Action item>
Could you copy every line of the data that contains "DefaultStaleAfter"?

(Records contained in a dataset)
________________

(* ===== verification/Config.v ===== *)
(** * The inventory data model ([internal/config])

    The decrypted vault and its parts ([config.go]), the merge of two vaults,
    the vault generation counter ([generation.go]) and the settings
    ([settings.go]). A Go [int] is a [Z]; a pointer is an [option]; a nil and an
    empty slice are both [[]]. *)

From S2P Require Import Prelude NamedList GoStrings GoErrors VaultBlob.
From stdpp Require Import pretty.
From Stdlib Require Import Strings.Byte.

(** ** Data *)

Record SSHKey := mkSSHKey { k_Name : string; k_PrivateKey : string }.

Record Connection := mkConnection {
  c_Name : string;
  c_Host : string;
  c_Port : Z;
  c_User : string;
  c_Password : string;
  c_KeyName : string;
  c_Group : string;
  c_Transfer : string;
  c_ProxyJump : string;
}.

Record InventorySnapshot := mkSnapshot {
  s_Connections : list Connection;
  s_Keys : list SSHKey;
}.

Record PendingMutation := mkMutation {
  m_ID : string;
  m_Alias : string;
  m_Aliases : list string;
  m_KeyName : string;
  m_Operation : string;
  m_CreatedAt : string;
  m_Before : option Connection;
  m_After : option Connection;
  m_KeysBefore : list SSHKey;
  m_KeysAfter : list SSHKey;
  m_BulkBefore : option InventorySnapshot;
  m_BulkAfter : option InventorySnapshot;
  m_ConnectionCount : Z;
  m_KeyCount : Z;
}.

Record Vault := mkVault {
  v_Connections : list Connection;
  v_Keys : list SSHKey;
  v_PendingBase : option InventorySnapshot;
  v_PendingMutations : list PendingMutation;
}.

Record MergeConflict := mkConflict { mc_Name : string; mc_Kind : string; mc_Winner : string }.
Record MergeReport := mkReport { mr_RecordedAt : string; mr_Conflicts : list MergeConflict }.

#[export] Instance SSHKey_eq_dec : EqDecision SSHKey.
Proof. solve_decision. Defined.
#[export] Instance Connection_eq_dec : EqDecision Connection.
Proof. solve_decision. Defined.
#[export] Instance InventorySnapshot_eq_dec : EqDecision InventorySnapshot.
Proof. solve_decision. Defined.
#[export] Instance PendingMutation_eq_dec : EqDecision PendingMutation.
Proof. solve_decision. Defined.
#[export] Instance MergeConflict_eq_dec : EqDecision MergeConflict.
Proof. solve_decision. Defined.

(** The zero values. *)
Definition zero_connection : Connection := mkConnection "" "" 0 "" "" "" "" "" "".
Definition zero_vault : Vault := mkVault [] [] None [].

Definition empty_string (s : string) : bool := bool_decide (s = "").

(** ** [config.go] *)

Definition TransferAuto := "auto".
Definition TransferShell := "shell".
Definition TransferSFTP := "sftp".

Section Transfer.
Context `{UnicodeCase}.

Definition NormalizeTransfer (value : string) : string * bool :=
  let v := ToLower (TrimSpace value) in
  if bool_decide (v = "" ∨ v = TransferAuto) then ("", true)
  else if bool_decide (v = TransferShell) then (TransferShell, true)
  else if bool_decide (v = TransferSFTP) then (TransferSFTP, true)
  else ("", false).
End Transfer.

Definition UsesSFTP (c : Connection) : bool := bool_decide (c_Transfer c = TransferSFTP).

(** The first key of a name, as the pointer [GetKey] returns. *)
Definition keyByName (keys : list SSHKey) (name : string) : option SSHKey :=
  first_of k_Name name keys.

Definition GetKey (v : Vault) (name : string) : option SSHKey := keyByName (v_Keys v) name.

Definition KeyNames (v : Vault) : list string := k_Name <$> v_Keys v.

(** [seen] is the map the loop fills; names come out in order of first use. *)
Fixpoint group_names (seen : gset string) (cs : list Connection) : list string :=
  match cs with
  | [] => []
  | c :: cs' =>
      if bool_decide (c_Group c ≠ "" ∧ c_Group c ∉ seen)
      then c_Group c :: group_names ({[ c_Group c ]} ∪ seen) cs'
      else group_names seen cs'
  end.
Definition GroupNames (v : Vault) : list string := group_names ∅ (v_Connections v).

Definition default_port (p : Z) : bool := bool_decide (p = 0 ∨ p = 22)%Z.

Definition SSHArgs (c : Connection) : list string :=
  (if default_port (c_Port c) then [] else ["-p"; pretty (c_Port c)])
  ++ [c_User c +:+ "@" +:+ c_Host c].

Definition Display (c : Connection) : string :=
  c_User c +:+ "@" +:+ c_Host c
  +:+ (if default_port (c_Port c) then "" else ":" +:+ pretty (c_Port c)).

(** ** Merging two vaults *)

Section Merge.
Context {A : Type} `{!EqDecision A} (name : A → string) (kind : string).

(** A step of the loop over the local items: a map and the order of first
    appearance. *)
Definition merge_local_step (st : gmap string A * list string) (x : A) :=
  let '(m, order) := st in
  (<[name x := x]> m,
   match m !! name x with Some _ => order | None => order ++ [name x] end).

(** A step of the loop over the remote items, which also records conflicts. *)
Definition merge_remote_step (st : gmap string A * list string * list MergeConflict) (x : A) :=
  let '(m, order, conflicts) := st in
  let '(order', conflicts') :=
    match m !! name x with
    | None => (order ++ [name x], conflicts)
    | Some previous =>
        (order,
         if bool_decide (previous = x) then conflicts
         else conflicts ++ [mkConflict (name x) kind "remote"])
    end in
  (<[name x := x]> m, order', conflicts').

Definition merge_by (local remote : list A) : list A * list MergeConflict :=
  let st := foldl merge_local_step (∅, []) local in
  let '(m, order, conflicts) := foldl merge_remote_step (st, []) remote in
  (omap (λ n, m !! n) order, conflicts).
End Merge.

(** [recorded_at] is [time.Now()] in RFC 3339. *)
Definition MergeVaultsWithReport (recorded_at : string) (local remote : Vault) :
    Vault * MergeReport :=
  let '(conns, cc) := merge_by c_Name "alias" (v_Connections local) (v_Connections remote) in
  let '(keys, kc) := merge_by k_Name "key_name" (v_Keys local) (v_Keys remote) in
  (mkVault conns keys None [], mkReport recorded_at (cc ++ kc)).

Definition MergeVaults (recorded_at : string) (local remote : Vault) : Vault :=
  fst (MergeVaultsWithReport recorded_at local remote).

Definition ValidVaultBlob : bytes → bool := ValidBlob.
Definition VaultGeneration : bytes → Z * bool := Generation.

(** ** Durable JSON sidecars

    What a reader of one JSON file observes. [Malformed] is a file that reads but
    does not unmarshal. *)
Inductive doc (A : Type) : Type :=
  | Missing
  | Unreadable
  | Malformed
  | Doc (a : A).
Arguments Missing {A}.
Arguments Unreadable {A}.
Arguments Malformed {A}.
Arguments Doc {A} a.

Definition doc_value {A} (d : doc A) : option A :=
  match d with Doc a => Some a | _ => None end.

Definition doc_present {A} (d : doc A) : bool := match d with Missing => false | _ => true end.

(** A lock that stays held past its bounded wait. *)
Definition ErrLockBusy : goerror := Sentinel "config.ErrLockBusy" [].

(** ** [generation.go]

    [max_uint64] is [^uint64(0)]. *)
Definition max_uint64 : Z := 18446744073709551615.

Definition MaxSeenGeneration (ledger : doc Z) : Z := default 0%Z (doc_value ledger).

(** [lock_ok]: the generation lock was acquired; [held] is the ledger read while
    holding it; [write_ok]: the file was replaced. The result is the ledger
    afterwards. *)
Definition RecordMaxSeenGeneration
    (generation : Z) (seen : doc Z) (lock_ok : bool) (held : doc Z) (write_ok : bool) : doc Z :=
  if bool_decide (generation ≤ MaxSeenGeneration seen)%Z then held
  else if negb lock_ok then held
  else if bool_decide (generation ≤ MaxSeenGeneration held)%Z then held
  else if write_ok then Doc generation else held.

Definition SetMaxSeenGeneration
    (generation : Z) (lock_ok : bool) (held : doc Z) (write_ok : bool) : doc Z :=
  if lock_ok && write_ok then Doc generation else held.

Definition ResetMaxSeenGeneration (lock_ok : bool) (held : doc Z) (remove_ok : bool) : doc Z :=
  if lock_ok && remove_ok then Missing else held.

(** [blob] is the vault file, when it reads. *)
Definition NextVaultGeneration (blob : option bytes) (ledger : doc Z) : Z :=
  let current := match blob with Some data => fst (VaultGeneration data) | None => 0%Z end in
  let seen := MaxSeenGeneration ledger in
  let current := if bool_decide (seen > current)%Z then seen else current in
  if bool_decide (current = max_uint64) then current else (current + 1)%Z.

(** ** [settings.go] *)

Record Settings := mkSettings {
  AutoUpdate : bool;
  AutoSync : bool;
  UpdateRepo : string;
  LastPush : string;
  LastPull : string;
  SyncMode : string;
  SyncInterval : string;
  StaleAfter : string;
}.

(** The settings file, with a pointer per field. *)
Record RawSettings := mkRawSettings {
  raw_AutoUpdate : option bool;
  raw_AutoSync : option bool;
  raw_UpdateRepo : option string;
  raw_LastPush : option string;
  raw_LastPull : option string;
  raw_SyncMode : option string;
  raw_SyncInterval : option string;
  raw_StaleAfter : option string;
}.

Definition DefaultSettings : Settings := mkSettings true true "" "" "" "" "" "".

Definition LoadSettings (d : doc RawSettings) : Settings :=
  match d with
  | Doc raw =>
      let s := DefaultSettings in
      mkSettings
        (default (AutoUpdate s) (raw_AutoUpdate raw)) (default (AutoSync s) (raw_AutoSync raw))
        (default (UpdateRepo s) (raw_UpdateRepo raw)) (default (LastPush s) (raw_LastPush raw))
        (default (LastPull s) (raw_LastPull raw)) (default (SyncMode s) (raw_SyncMode raw))
        (default (SyncInterval s) (raw_SyncInterval raw)) (default (StaleAfter s) (raw_StaleAfter raw))
  | _ => DefaultSettings
  end.

(** What [SaveSettings] writes, with the [omitempty] fields left out when empty. *)
Definition omitempty (s : string) : option string := if empty_string s then None else Some s.
Definition SaveSettings (s : Settings) : RawSettings :=
  mkRawSettings (Some (AutoUpdate s)) (Some (AutoSync s)) (omitempty (UpdateRepo s))
    (omitempty (LastPush s)) (omitempty (LastPull s)) (omitempty (SyncMode s))
    (omitempty (SyncInterval s)) (omitempty (StaleAfter s)).

Definition SyncModeLocalFirst := "local_first".
Definition SyncModeStrict := "strict".
Definition SyncModeEnv := "SSM_SYNC_MODE".

(** [env] is the value of [SSM_SYNC_MODE]. *)
Definition EffectiveSyncMode (env : string) (s : Settings) : string :=
  let fix pick (cs : list string) : string :=
    match cs with
    | [] => SyncModeLocalFirst
    | c :: cs' =>
        if bool_decide (TrimSpace c = SyncModeStrict) then SyncModeStrict
        else if bool_decide (TrimSpace c = SyncModeLocalFirst) then SyncModeLocalFirst
        else pick cs'
    end in
  pick [env; SyncMode s].

Definition known_mode (v : string) : bool :=
  bool_decide (TrimSpace v ∈ [""; SyncModeStrict; SyncModeLocalFirst]).

Definition InvalidSyncMode (env : string) (s : Settings) : string * string :=
  let fix pick (cs : list (string * string)) : string * string :=
    match cs with
    | [] => ("", "")
    | (source, value) :: cs' => if known_mode value then pick cs' else (source, value)
    end in
  pick [(SyncModeEnv, env); ("settings.json sync_mode", SyncMode s)].

(** Durations are nanoseconds. [time.ParseDuration] is the argument
    [ParseDuration]. *)
Definition hour : Z := 3600000000000.
Definition DefaultSyncInterval : Z := 600000000000.
Definition DefaultStaleAfter : Z := 7 * 24 * hour.

Section Durations.
Variable ParseDuration : string → option Z.

Definition parseSettingsDuration (raw : string) (fallback : Z) : Z :=
  let raw := TrimSpace raw in
  if empty_string raw then fallback
  else if HasSuffix raw "d" then
    match Atoi (TrimSuffix raw "d") with
    | Some days =>
        if bool_decide (days ≤ 0 ∨ days > 3650)%Z then fallback else (days * 24 * hour)%Z
    | None => fallback
    end
  else
    match ParseDuration raw with
    | Some parsed => if bool_decide (parsed ≤ 0)%Z then fallback else parsed
    | None => fallback
    end.

Definition EffectiveSyncInterval (s : Settings) : Z :=
  parseSettingsDuration (SyncInterval s) DefaultSyncInterval.
Definition EffectiveStaleAfter (s : Settings) : Z :=
  parseSettingsDuration (StaleAfter s) DefaultStaleAfter.
End Durations.

(** ** Properties of the merge *)

Section MergeProps.
Context {A : Type} `{!EqDecision A} (name : A → string) (kind : string).

(** The remote items that replaced a different local item. *)
Definition clashes (m : gmap string A) (x : A) : bool :=
  match m !! name x with Some p => bool_decide (p ≠ x) | None => false end.

Lemma merge_local_loop l m order :
  NoDup (names name l) → (∀ x, x ∈ l → m !! name x = None) →
  foldl (merge_local_step name) (m, order) l
  = (foldl (λ m x, <[name x := x]> m) m l, order ++ names name l).
Proof.
  revert m order. induction l as [|x l IH]; intros m order Hnd Hm; simpl.
  { by rewrite app_nil_r. }
  rewrite Hm by constructor. apply NoDup_cons in Hnd as [Hx Hl].
  rewrite IH; [by rewrite <- app_assoc|done|].
  intros y Hy. rewrite lookup_insert_ne; [apply Hm; by constructor|].
  intros Heq. apply Hx. rewrite Heq. by apply list_elem_of_fmap_2.
Qed.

________________

Answer to this task>
Definition DefaultStaleAfter : Z := 7 * 24 * hour.
  parseSettingsDuration (StaleAfter s) DefaultStaleAfter.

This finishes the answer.